Dataset excerpts:
Lemma members_same f w1 w2 : same_franchise f w1 w2 -> length (members f w1) = length (members f w2).
Proof.
  intros Hs. unfold members.
  rewrite <- (merge_sort_Permutation by_id (List.filter _ (map_to_list (Billing.subscribers (bdb w1))))).
  rewrite <- (merge_sort_Permutation by_id (List.filter _ (map_to_list (Billing.subscribers (bdb w2))))).
  f_equal. apply sorted_rows. intros i r. rewrite bool_decide_eq_true. apply (sf_members _ _ _ Hs).
Qed.

Lemma earned_same f from to w1 w2 : same_franchise f w1 w2 -> earned f from to w1 = earned f from to w2.
Proof. intros Hs. unfold earned. rewrite !filter_andb. by rewrite (sf_ledger _ _ _ Hs). Qed.

Lemma scoped_partner_id f w p : p ∈ scoped_partners (Some f) w -> p.1 = f.
Proof.
  unfold scoped_partners. rewrite merge_sort_Permutation, elem_of_filterb. unfold Inventory.matches.
  rewrite bool_decide_eq_true. by intros [_ [= ->]].
Qed.

Lemma pnl_same up f from to w1 w2 :
  same_franchise f w1 w2 -> GetFranchisePnL up f from to w1 = GetFranchisePnL up f from to w2.
Proof.
  intros Hs. unfold GetFranchisePnL, listPnL. rewrite (scoped_same f w1 w2 Hs). destruct up; [| done]. cbn [negb].
  assert (forall l, (forall p, p ∈ l -> p.1 = f) -> mapM (pnl_row from to w1) l = mapM (pnl_row from to w2) l) as Hl.
  { induction l as [| p l IH]; intros Hp; [done |]. simpl.
    assert (pnl_row from to w1 p = pnl_row from to w2 p) as ->.
    { unfold pnl_row. rewrite (Hp p (list_elem_of_here p l)), (earned_same f from to w1 w2 Hs).
      by rewrite (members_same f w1 w2 Hs). }
    by rewrite IH by (intros; apply Hp; by right). }
  rewrite Hl; [done |]. intros p Hp. by apply (scoped_partner_id f w2).
Qed.

(** A caller with a franchise role sees their own franchise and nothing
    else: without a franchise in the token every endpoint refuses, and with
    one the partner list, the subscriber list and the statements answer the
    same in any two worlds that agree on that franchise's own rows. The
    consolidated statement is refused to them altogether. *)
Theorem franchise_isolated c f configured up id from to w1 w2 :
  Crm.franchiseScopedRole (Crm.role c) = true -> Crm.franchise_claim c = f -> same_franchise f w1 w2 ->
  (f = 0 -> ListFranchisesHandler true up c w1 = (403, []) /\ ListSubscribersHandler up c w1 = (403, []) /\
     GetFranchisePnLHandler true up c (Some id) from to w1 = (403, None)) /\
  ListFranchisesHandler configured up c w1 = ListFranchisesHandler configured up c w2 /\
  ListSubscribersHandler up c w1 = ListSubscribersHandler up c w2 /\
  GetFranchisePnLHandler configured up c (Some id) from to w1 =
    GetFranchisePnLHandler configured up c (Some id) from to w2 /\
  (id <> f -> (GetFranchisePnLHandler true up c (Some id) from to w1).1 = 403).
Proof.
  intros Hrole <- Hs. unfold ListFranchisesHandler, ListSubscribersHandler, GetFranchisePnLHandler, FranchiseMiddleware,
    Crm.callerFranchiseScope. change (existsb (String.eqb (Crm.role c)) franchiseScopedRoles) with
    (Crm.franchiseScopedRole (Crm.role c)). rewrite Hrole. cbn [negb].
  destruct (Z.eqb_spec (Crm.franchise_claim c) 0) as [H0 | Hne].
  { split; [done |]. split; [by destruct configured |]. split; [done |]. by destruct configured. }
  split; [done |]. split; [| split; [| split]].
  - destruct configured; [| done]. cbn [negb]. unfold ListFranchises. by rewrite (scoped_same _ w1 w2 Hs).
  - unfold ListSubscribers. destruct up; [| done]. cbn [negb].
    rewrite (sorted_rows _ (Billing.subscribers (bdb w1)) (Billing.subscribers (bdb w2))); [done |].
    intros i r. unfold Inventory.matches. rewrite bool_decide_eq_true. apply (sf_members _ _ _ Hs).
  - destruct configured; [| done]. cbn [negb]. unfold Inventory.matches.
    case_bool_decide as Hid; [| done]. injection Hid as ->. cbn [negb].
    destruct (parseDateWindow from to) as [[a b] |]; [| done]. by rewrite (pnl_same up _ a b w1 w2 Hs).
  - intros Hid. unfold Inventory.matches. rewrite bool_decide_false by congruence. done.
Qed.

(** ** Settling a commission *)

Section Commissions.
Context `{DecimalLaws}.

(** Only sequences moved. *)
Record quiet (w w' : world) : Prop := {
  qu_ledger : lco_ledger w' = lco_ledger w;
  qu_next : next_commission w <= next_commission w';
  qu_partners : partners w' = partners w;
  qu_tables : Billing.same_tables (bdb w) (bdb w')
}.

Definition commission_lines (d : Billing.DB) (c : Z) : list Billing.JournalLine :=
  [Billing.MkLine (Billing.next_entry d) (Billing.account d "5000") c 0;
   Billing.MkLine (Billing.next_entry d) (Billing.account d "2100") 0 c].

(** The billing tables after a commission of [c] recorded as row [id]. *)
Definition journalled (desc : string) (id c : Z) (d : Billing.DB) : Billing.DB :=
  if c =? 0 then d
  else Billing.with_lines (fun l => l ++ commission_lines d c)
         (Billing.with_entries
            (fun l => l ++ [Billing.MkJournal (Billing.next_entry d) desc "lco_commission" id "system"])
            (Billing.next_entry d + 1) d).

Definition description (f id : Z) : string :=
  "Franchise commission — partner " +:+ format_int f +:+ ", subscriber " +:+ format_int id.

Record booked (now f id n c : Z) (ref : string) (w w' : world) : Prop := {
  bo_free : ref_taken (Billing.nullif_empty ref) (lco_ledger w) = false;
  bo_ledger : lco_ledger w' =
    lco_ledger w ++ [MkCommission (next_commission w) f id n c (Billing.nullif_empty ref) now];
  bo_next : next_commission w' = next_commission w + 1;
  bo_partners : partners w' = partners w;
  bo_bdb : bdb w' = journalled (description f id) (next_commission w) c (bdb w)
}.

Lemma bdb_with_lco l n w : bdb (with_lco l n w) = bdb w.
Proof. done. Qed.

Lemma same_tables_refl d : Billing.same_tables d d.
Proof. split; [by destruct d | lia]. Qed.

Lemma undo_quiet w w' :
  next_commission w <= next_commission w' -> Billing.next_ledger (bdb w) <= Billing.next_ledger (bdb w') ->
  Billing.next_entry (bdb w) <= Billing.next_entry (bdb w') -> quiet w (undo w w').
Proof. intros. split; simpl; [done | done | done | by split]. Qed.

Lemma insertEntry_forward ok desc ty id who : Billing.forward (Billing.insertEntry ok desc ty id who).
Proof. intros d. unfold Billing.insertEntry. case_match; simpl; lia. Qed.

Lemma glAccountID_forward ok code : Billing.forward (Billing.glAccountID ok code).
Proof. intros d. unfold Billing.glAccountID. repeat case_match; simpl; lia. Qed.

Lemma insertLine_forward ok j x leg : Billing.forward (Billing.insertLine ok j x leg).
Proof. intros d. unfold Billing.insertLine. repeat (case_match || simplify_eq/=); simpl; lia. Qed.

Lemma commission_journal_forward up entry id : Billing.forward (commission_journal up entry id).
Proof.
  unfold commission_journal.
  apply Billing.forward_bind; [apply insertEntry_forward | intros j].
  apply Billing.forward_bind; [apply glAccountID_forward | intros x].
  apply Billing.forward_bind; [apply glAccountID_forward | intros y].
  apply Billing.forward_bind; [apply insertLine_forward | intros _].
  apply Billing.forward_bind; [apply insertLine_forward | intros _ d; simpl; lia].
Qed.

Lemma commission_journal_Ok up entry id d j d' c :
  is_paise (le_CommissionAmount entry) c -> commission_journal up entry id d = (Ok j, d') ->
  0 < c /\ j = Billing.next_entry d /\
  d' = journalled (description (le_FranchiseID entry) (le_SubscriberID entry)) id c d.
Proof.
  intros Hc. unfold commission_journal.
  intros (j0 & d1 & H1 & Hr)%Billing.bind_Ok.
  apply Billing.bind_Ok in Hr as (x & d2 & H2 & Hr). apply Billing.bind_Ok in Hr as (y & d3 & H3 & Hr).
  apply Billing.bind_Ok in Hr as (u & d4 & H4 & Hr). apply Billing.bind_Ok in Hr as (v & d5 & H5 & Hr).
  injection Hr as <- <-.
  unfold Billing.insertEntry in H1. destruct (up InsertEntry); [| done]. injection H1 as <- <-.
  unfold Billing.glAccountID in H2, H3. destruct (up FindExpense); [| done]. simpl in H2.
  destruct (Billing.chart_of_accounts d !! "5000") as [a5 |] eqn:H5000; [| done]. injection H2 as <- <-.
  destruct (up FindPayable); [| done]. simpl in H3.
  destruct (Billing.chart_of_accounts d !! "2100") as [a2 |] eqn:H2100; [| done]. injection H3 as <- <-.
  unfold Billing.insertLine in H4, H5. cbn [Billing.gl_amount Billing.gl_entryType] in H4, H5.
  destruct (up ExpenseLine); [| done]. cbn [negb] in H4.
  destruct (numeric 14 (le_CommissionAmount entry)) as [a |] eqn:Ha; [| done].
  pose proof (numeric_inv 14 _ c a ltac:(lia) Hc Ha) as ->.
  destruct (0 <? c) eqn:Hpos; [| done]. injection H4 as _ <-.
  destruct (up PayableLine); [| done]. cbn [negb] in H5. injection H5 as _ <-.
  split; [lia |]. split; [done |]. unfold journalled. rewrite (proj2 (Z.eqb_neq c 0)) by lia.
  unfold commission_lines, Billing.account. rewrite H5000, H2100.
  unfold Billing.with_lines, Billing.with_entries. simpl. by rewrite <- app_assoc.
Qed.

Activity: Using the entries above, return exactly the lines from the line with "assert (pnl_row from" to the line with "Theorem franchise_isolated c", counting both of those lines.

The completed task:
    assert (pnl_row from to w1 p = pnl_row from to w2 p) as ->.
    { unfold pnl_row. rewrite (Hp p (list_elem_of_here p l)), (earned_same f from to w1 w2 Hs).
      by rewrite (members_same f w1 w2 Hs). }
    by rewrite IH by (intros; apply Hp; by right). }
  rewrite Hl; [done |]. intros p Hp. by apply (scoped_partner_id f w2).
Qed.

(** A caller with a franchise role sees their own franchise and nothing
    else: without a franchise in the token every endpoint refuses, and with
    one the partner list, the subscriber list and the statements answer the
    same in any two worlds that agree on that franchise's own rows. The
    consolidated statement is refused to them altogether. *)
Theorem franchise_isolated c f configured up id from to w1 w2 :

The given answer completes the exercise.